Apesar disso, a sócia de infraestrutura do escritório Machado Meyer Advogados, Ana Karina, avalia que a ausência de mais detalhes sobre o mecanismo de valoração dos atributos ambientais das fontes de energia, que irá substituir os subsídios, pode frustra os investidores.


"A retirada dos subsídios era uma pauta que estava para discussão e alinhamento. Muito investidor esperava que isso poderia ser no âmbito de consulta pública e que saísse junto com o mecanismo de valoração dos atributos ambientais, que veio de forma mais conceitual", disse a Ana, também citando que o prazo de transição, de um ano, pode ser considerado muito curto pelos empreendedores.



Modernização no Congresso

A estratégia adotada pelo Ministério de Minas e Energia (MME) para endereçar o tema pode trazer dúvidas ao mercado sobre o andamento dos projetos de lei de modernização do setor no Congresso Nacional. De acordo com a presidente da Associação Brasileira de Energia Eólica (Abeeólica), Elbia Gannoum, representantes do MME procuraram previamente os senadores e deputados federais envolvidos nas duas matérias para informar sobre a publicação da MP e evitar ruídos com os parlamentares.


"Recentemente, quando o governo pensou em fazer a MP, ele procurou primeiro o legislativo para não parecer um desrespeito ao andamento dos projetos que estão lá e depois procurou as associações do setor", revelou a executiva.
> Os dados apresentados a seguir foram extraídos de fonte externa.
(* ===== verification/RecoveryProps.v ===== *)
(** * Properties of budgets and recovery, and runs that show their limits *)

From stdpp Require Import base numbers list gmap strings.
From Stdlib Require Import ZArith Lia.
From S2P Require Import Prelude RustStd TaskState TaskSpec Policy Event Approval Supervisor Recovery.
From S2P Require Import SupervisorInv SupervisorFacts SupervisorOps RecoveryFacts SupervisorRun SupervisorProps.

(** ** Wall-time budgets *)

(** A running task always has an execution context with its own budget and
    start time, and the two wall-time checks agree: the remaining time is within
    the budget and is zero exactly when the exceeded test holds. *)
Theorem running_tasks_have_a_budget `{EnvLaws} {St} `{EventStoreLaws St} strict
    (s : TaskSupervisor St) w t rec :
  reachable strict s w -> tasks s !! t = Some rec -> state rec = Running ->
  exists c started, execution_context s t = Ok c /\ started_at rec = Some started
    /\ context_budget c = budget (spec rec) /\ context_started_at c = started
    /\ (0 <= wall_time_seconds (budget (spec rec)) ->
        forall now, 0 <= remaining_wall_time c now <= Duration_from_secs (wall_time_seconds (budget (spec rec)))
        /\ (remaining_wall_time c now = 0 <->
            (Duration_from_secs (wall_time_seconds (budget (spec rec)))
               <=? elapsed_between started now) = true)).
Proof.
  intros [_ Ht _ _]%reachable_inv Hrec Hst.
  destruct (ro_started _ (ti_record _ _ Ht _ _ Hrec)) as [started Hs]; [auto|].
  eexists _, started. split_and!; [| done | | |].
  - unfold execution_context. rewrite Hrec. simpl. rewrite bool_decide_eq_true_2 by done. simpl.
    by rewrite Hs.
  - done.
  - done.
  - intros Hb now. unfold remaining_wall_time, Duration_saturating_sub, elapsed_between, Duration_from_secs.
    simpl. rewrite Z.leb_le. lia.
Qed.

Definition running_calls : list Call := [CallSubmit example_task; CallStart demo_task].

Lemma running_tasks_have_a_budget_witness :
  exists c started, execution_context (demo_run running_calls).1 demo_task = Ok c
    /\ context_started_at c = started /\ started = 0.
Proof.
  assert (Hr : reachable true (demo_run running_calls).1 (demo_run running_calls).2)
    by (apply demo_reach; vm_compute; reflexivity).
  destruct (running_tasks_have_a_budget true (demo_run running_calls).1 (demo_run running_calls).2
    demo_task (mk_TaskRecord example_task Running (Some 0)) Hr) as (c & st & Hc & [= <-] & _ & Hs & _);
    [vm_compute; reflexivity | reflexivity |].
  by exists c, 0.
Defined.

Section Evolution.
Context `{EnvLaws} {St : Type} `{EventStoreLaws St}.

Lemma run_calls_evolves strict cs (s : TaskSupervisor St) w :
  reachable strict s w -> (strict = true -> disciplined_calls cs s w = true) ->
  evolves strict s (run_calls cs s w).1 /\ world_le w (run_calls cs s w).2.
Proof.
  revert s w. induction cs as [|c cs IH]; intros s w Hr Hd; simpl.
  - split; [|done]. by apply evolves_same.
  - destruct (run_call c s w) as [[r s'] w'] eqn:Hrun. simpl in Hd. rewrite Hrun in Hd.
    assert (Hc : strict = true -> disciplined s c).
    { intros Hs. apply Hd, Bool.andb_true_iff in Hs as [Hc _].
      destruct c; simpl in *; try done; by rewrite Bool.negb_true_iff, bool_decide_eq_false in Hc. }
    destruct (run_call_good strict s w c r s' w' Hr Hc Hrun) as (_ & _ & Hw & He & _).
    destruct (IH s' w') as [He' Hw'].
    + by eapply reachable_call.
    + by intros Hs; apply Hd, Bool.andb_true_iff in Hs as [_ ?].
    + split; by etrans.
Qed.

End Evolution.

(** The wall-time budget cannot be refilled: in runs that do not start a
    waiting task again, once the exceeded test holds for a task it holds after
    every further sequence of calls for as long as the task runs or waits. *)
Theorem wall_time_cannot_be_reset `{EnvLaws} {St} `{EventStoreLaws St}
    (s : TaskSupervisor St) w t s1 w1 cs q :
  reachable true s w -> wall_time_exceeded t s w = (Return true, s1, w1) ->
  disciplined_calls cs s w1 = true ->
  task_state (run_calls cs s w1).1 t = Some q -> q = Running \/ q = WaitingApproval ->
  (wall_time_exceeded t (run_calls cs s w1).1 (run_calls cs s w1).2).1.1 = Return true.
Proof.
  intros Hr Hx Hd Hq Hlive.
  assert (Hx' : exists rec started, tasks s !! t = Some rec /\ started_at rec = Some started
    /\ w1 = mk_World (Datatypes.S (instants_read w)) (system_times_read w) (uuids_minted w)
    /\ Duration_from_secs (wall_time_seconds (budget (spec rec)))
       <= elapsed_between started (instant_at (instants_read w))).
  { unfold wall_time_exceeded, get_task, bind, gets, lift in Hx.
    destruct (tasks s !! t) as [rec|]; [|done]. simpl in Hx.
    destruct (state rec); try done; destruct (started_at rec) as [st|] eqn:Hst; try done; simpl in Hx;
      injection Hx as Hx _ <-; exists rec, st; split_and!; try done; by apply Z.leb_le. }
  destruct Hx' as (rec & started & Hrec & Hst & -> & Hle).
  set (w1 := mk_World _ _ _) in *. assert (Hw1 : world_le w w1) by (split; simpl; lia).
  assert (Hr1 : reachable true s w1) by by eapply reachable_time.
  destruct (run_calls_evolves true cs s w1 Hr1 (fun _ => Hd)) as [He Hw2].
  destruct (He t rec Hrec) as (rec' & Hrec' & [Hsp _ Hstart]).
  rewrite Hst in Hstart. specialize (Hstart eq_refl ltac:(by eexists)).
  unfold task_state in Hq. rewrite Hrec' in Hq. injection Hq as <-.
  unfold wall_time_exceeded, get_task, bind, gets, lift. rewrite Hrec'. simpl.
  assert (Hmono : elapsed_between started (instant_at (instants_read w))
    <= elapsed_between started (instant_at (instants_read (run_calls cs s w1).2))).
  { unfold elapsed_between. destruct Hw2 as [Hw2 _]. simpl in Hw2.
    pose proof (instant_monotone (instants_read w) (instants_read (run_calls cs s w1).2)). lia. }
  destruct Hlive as [-> | ->]; rewrite Hstart; simpl; rewrite Hsp; f_equal; apply Z.leb_le; lia.
Qed.

(** The example task with one second of wall time. *)
Definition hasty_task : TaskSpec :=
  mk_TaskSpec (idempotency_key example_task) (goal example_task) (capabilities example_task)
    (mk_Budget 1 8589934592 2) (approval example_task).

Definition hasty_calls : list Call := [CallSubmit hasty_task; CallStart demo_task].

Lemma wall_time_cannot_be_reset_witness :
  let s := (demo_run hasty_calls).1 in
  let w := mk_World 1005 4 1 in
  let w1 := mk_World 1006 4 1 in
  let cs := [CallRequest demo_task commit_request (Duration_from_secs 60)] in
  (wall_time_exceeded demo_task (run_calls cs s w1).1 (run_calls cs s w1).2).1.1 = Return true.
Proof.
  intros s w w1 cs.
  assert (Hr : reachable true s w).
  { apply (reachable_time true s (demo_run hasty_calls).2).
    - apply demo_reach. vm_compute. reflexivity.
    - split; apply Nat.leb_le; vm_compute; reflexivity. }
  refine (wall_time_cannot_be_reset s w demo_task s w1 cs WaitingApproval Hr _ _ _ _).
  - vm_compute. reflexivity.
  - vm_compute. reflexivity.
  - vm_compute. reflexivity.
  - right. reflexivity.
Defined.

(** ** Recovery *)

(** Recovery closes what a crash interrupted: when it succeeds, every task
    with a log is known again in the state its log replays to, or [Failed] with a
    restart failure appended to its log if that state was not terminal; the new
    log replays to the new state; and no task input, idempotency key, pending or
    approved operation comes back. *)
Theorem recovery_fails_interrupted_tasks `{EnvLaws} {St} `{EventStoreLaws St}
    `{!RecoverableEventStore St, !RecoverableLaws St} max (es : St) w s es' w' :
  store_wf es -> 0 < max <= usize_max ->
  (forall t, store_log es t <> [] -> unminted w (task_uuid t)) ->
  recover max es w = (Return s, es', w') ->
  (forall t q, replays (kind <$> store_log es t) q ->
     task_state s t = Some (settle q) /\ is_terminal (settle q) = true
     /\ recovered_log es es' t q /\ replays (kind <$> store_log es' t) (settle q))
  /\ (forall t, task_state s t = None <-> store_log es t = [])
  /\ tasks s = ∅ /\ idempotency_index s = ∅ /\ pending_operations s = ∅ /\ approved_operations s = ∅.
Proof.
  intros Hwf Hmax Hk Hrun.
  apply (wp_run _ _ _ _ _ _ _ (wp_recover true max es w Hwf Hmax Hk)) in Hrun
    as (_ & _ & _ & _ & Ht & Hp & Ha & Hx & Heach & Hnone & _).
  split_and!; try done. intros t q Hq. destruct (Heach t q Hq) as [Hs Hl].
  split_and!; try done; [unfold settle; by destruct (is_terminal q) eqn:? | by eapply recovered_log_replays].
Qed.

(** Recovery is idempotent: recovering again from the store a successful
    recovery left appends nothing and finds every task in the same state. *)
Theorem recovery_is_idempotent `{EnvLaws} {St} `{EventStoreLaws St}
    `{!RecoverableEventStore St, !RecoverableLaws St} max (es : St) w s es' w' s2 es2 w2 :
  store_wf es -> 0 < max <= usize_max ->
  (forall t, store_log es t <> [] -> unminted w (task_uuid t)) ->
  recover max es w = (Return s, es', w') -> recover max es' w' = (Return s2, es2, w2) ->
  forall t, store_log es2 t = store_log es' t /\ task_state s2 t = task_state s t.
Proof.
  intros Hwf Hmax Hk Hrun Hrun2 t.
  apply (wp_run _ _ _ _ _ _ _ (wp_recover true max es w Hwf Hmax Hk)) in Hrun
    as (Hw & Hwf' & Hi & Hes & Htk & _ & _ & _ & _ & Hnone & Hempty).
  assert (Hk' : forall t, store_log es' t <> [] -> unminted w' (task_uuid t))
    by (rewrite <-Hes; apply (li_known _ _ _ _ (si_log _ _ _ Hi))).
  apply (wp_run _ _ _ _ _ _ _ (wp_recover true max es' w' Hwf' Hmax Hk')) in Hrun2
    as (_ & _ & _ & _ & _ & _ & _ & _ & Heach2 & Hnone2 & Hempty2).
  destruct (task_state s t) as [q|] eqn:Hq.
  - pose proof (li_replays _ _ _ _ (si_log _ _ _ Hi) eq_refl t q Hq) as Hr. rewrite Hes in Hr.
    unfold task_state in Hq. rewrite Htk, lookup_empty in Hq.
    apply (ti_recovered _ _ (si_table _ _ _ Hi)) in Hq as [Hterm _].
    destruct (Heach2 t q Hr) as [Hs2 Hl2]. unfold settle, recovered_log in *. by rewrite Hterm in *.
  - apply Hnone, Hempty in Hq as Hnil. split; [by rewrite Hnil; apply Hempty2 | by apply Hnone2].
Qed.

(** ** What an undisciplined caller breaks *)

(** An operation is approved but not consumed, a second one is denied. *)
Definition stale_grant_calls : list Call :=
  demo_calls ++ [CallApprove (mk_ApprovalId 2);
                 CallRequest demo_task commit_request (Duration_from_secs 60);
                 CallDeny (mk_ApprovalId 4)].

(** Denial fails a task without revoking its other grant: an operation
    that was approved and not yet consumed stays in the supervisor after its task
    failed by a denial, and the log has no revocation of it. *)
Theorem denial_keeps_unused_grants :
  let s := (demo_run stale_grant_calls).1 in
  task_state s demo_task = Some Failed
  /\ is_Some (approved_operations s !! mk_OperationId 1)
  /\ ~ logged (event_store s) demo_task (EvApprovalRevoked (mk_ApprovalId 2) (mk_OperationId 1)).
Proof.
  split; [vm_compute; reflexivity|]. split; [eexists; vm_compute; reflexivity|].
  unfold logged. apply (bool_decide_unpack _). vm_compute. exact I.
Qed.

(** ** One full log blocks every approval *)

Definition crowded_supervisor : TaskSupervisor InMemoryEventStore :=
  mk_TaskSupervisor ∅ ∅ ∅ (mk_InMemoryEventStore ∅ 7) ApprovalAuthority_default ∅ ∅ 10.

Definition other_task_spec : TaskSpec :=
  mk_TaskSpec "another-key" (goal example_task) (capabilities example_task)
    (budget example_task) (approval example_task).

(** The first task waits with one event left in its log; the second one runs. *)
Definition crowded_calls : list Call :=
  [CallSubmit example_task; CallStart demo_task;
   CallRequest demo_task commit_request (Duration_from_millis 5);
   CallSubmit other_task_spec; CallStart (mk_TaskId 3)].

(** One task with a full log stops the approvals of all: when a pending
    request of a task whose log cannot take two more events is overdue, the expiry
    pass fails, and with it every request of another, running task, be it one that
    needs approval or one the policy allows. *)
Theorem full_log_blocks_other_tasks :
  let s := (run_calls crowded_calls crowded_supervisor world0).1 in
  let late := mk_World 20 10 4 in
  task_state s (mk_TaskId 3) = Some Running
  /\ (request_operation (mk_TaskId 3) commit_request (Duration_from_secs 60) s late).1.1
     = Raise (EventStoreFailure StoreCapacityExceeded)
  /\ (request_operation (mk_TaskId 3) (FileRequest "/workspace/project/a" Read) 1000000 s late).1.1
     = Raise (EventStoreFailure StoreCapacityExceeded)
  /\ (expire_approvals s late).1.1 = Raise (EventStoreFailure StoreCapacityExceeded).
Proof. split_and!; vm_compute; reflexivity. Qed.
Para Gomes, outro risco da tramitação da matéria via MP é a possibilidade de a medida caducar. O texto pode tramitar no Congresso Nacional por 120 dias e, caso não seja convertido em lei, perde efeito. "Alguns assuntos desta MP, caso perder os seus efeitos após 120 dias, não vão gerar nenhum impacto, porque há pontos que são de médio e longo prazo", citou o advogado do Demarest. Vale lembrar que, desde 2016, apenas uma MP de interesse do setor elétrico foi aprovada no Congresso Nacional, a MP 735. Inclusive, a MP 950, que criou a Conta-Covid, também caducou recentemente.